Assignment: As soon as the line containing "Definition updateFan (now" appears in the material below, start returning lines exactly, and end with the line containing "(fansTrailing, [], Raised)".

Data provided:
(** [prettyMs(duration)] in the debug lines 188 and 200 throws a
    [TypeError] when the duration is [NaN]: line 188 is reached when a
    trigger light is on and [minLightOnSince] is truthy, line 200 when none
    is on, the fan trails and [maxLightOffSince] is truthy.  Either comes
    before any write to [fansTrailing]. *)
Definition durationRaises (now : Z) (roomStatus : Status.Room) (fan : Cfg.Fan)
    (fansTrailing : gmap string bool) : bool :=
  let sc := scanLights roomStatus (Cfg.triggerLights fan) in
  (anyLightOn sc && truthy (minLightOnSince sc)
   && negb (bool_decide (is_Some (diff now (default 0 (minLightOnSince sc))))))
  || (negb (anyLightOn sc) && trailing fansTrailing (Cfg.id fan)
      && truthy (maxLightOffSince sc)
      && negb (bool_decide (is_Some (diff now (default 0 (maxLightOffSince sc)))))).

(** [newSpeed] at line 215, given [fansTrailing] as lines 185-209 left it. *)
Definition newSpeedOf (roomStatus : Status.Room) (fan : Cfg.Fan)
    (fansTrailing' : gmap string bool) : string :=
  if trailing fansTrailing' (Cfg.id fan) then "min"
  else humiditySpeed (humidityOf roomStatus) (speedOf roomStatus fan)
         (minHumidityThresholdOf roomStatus fan)
         (maxHumidityThresholdOf roomStatus fan).

Section Pass.

(** The members of the external fan control ([controls.Fan] of
    [@joachimhb/smart-home-shared]) that are functions. *)
Variable fanMethod : string -> bool.

(** [fansMap[fan.id][name]()]. *)
Definition call (name : string) : outcome :=
  if fanMethod name then Next else Raised.

(** ** The body of the loop of [updateFans] (lines 109-219) *)
Definition updateFan (now : Z) (room : Cfg.Room) (roomStatus : Status.Room)
    (fansTrailing : gmap string bool) (fan : Cfg.Fan)
    : gmap string bool * list effect * outcome :=
  let control := controlOf roomStatus fan in
  let speed := speedOf roomStatus fan in
  if bool_decide (control = "manual") then
    (fansTrailing, [Actuate (Cfg.id fan) speed], call speed)
  else if keepRunning now roomStatus fan then
    (fansTrailing, [], Next)
  else if durationRaises now roomStatus fan fansTrailing then
    (fansTrailing, [], Raised)
  else
    let fansTrailing' := trailingStep now roomStatus fan fansTrailing in
    let newSpeed := newSpeedOf roomStatus fan fansTrailing' in
    (fansTrailing',
     ((if bool_decide (speed = newSpeed) then []
       else [Publish (Cfg.roomId room) (Cfg.id fan) newSpeed])
      ++ [Actuate (Cfg.id fan) newSpeed])%list,
     call newSpeed).

(** The loop [for(const fan of room.fans || [])]. *)
Fixpoint updateFansLoop (now : Z) (room : Cfg.Room) (roomStatus : Status.Room)
    (fansTrailing : gmap string bool) (fans : list Cfg.Fan)
    : gmap string bool * list effect * outcome :=
  match fans with
  | [] => (fansTrailing, [], Next)
  | fan :: rest =>
    match updateFan now room roomStatus fansTrailing fan with
    | (fansTrailing1, effects1, Raised) => (fansTrailing1, effects1, Raised)
    | (fansTrailing1, effects1, Next) =>
      match updateFansLoop now room roomStatus fansTrailing1 rest with
      | (fansTrailing2, effects2, o) => (fansTrailing2, (effects1 ++ effects2)%list, o)
      end
    end
  end.

(** [updateFans()], run when the clock reads [now]. *)
Definition updateFans (now : Z) (this : t) : t * list effect * outcome :=
  match updateFansLoop now (room this) (roomStatus this) (fansTrailing this)
          (Cfg.fans (room this)) with
  | (fansTrailing', effects, o) =>
    (Make (room this) (roomStatus this) fansTrailing', effects, o)
  end.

Solution to the exercise:
Definition updateFan (now : Z) (room : Cfg.Room) (roomStatus : Status.Room)
    (fansTrailing : gmap string bool) (fan : Cfg.Fan)
    : gmap string bool * list effect * outcome :=
  let control := controlOf roomStatus fan in
  let speed := speedOf roomStatus fan in
  if bool_decide (control = "manual") then
    (fansTrailing, [Actuate (Cfg.id fan) speed], call speed)
  else if keepRunning now roomStatus fan then
    (fansTrailing, [], Next)
  else if durationRaises now roomStatus fan fansTrailing then
    (fansTrailing, [], Raised)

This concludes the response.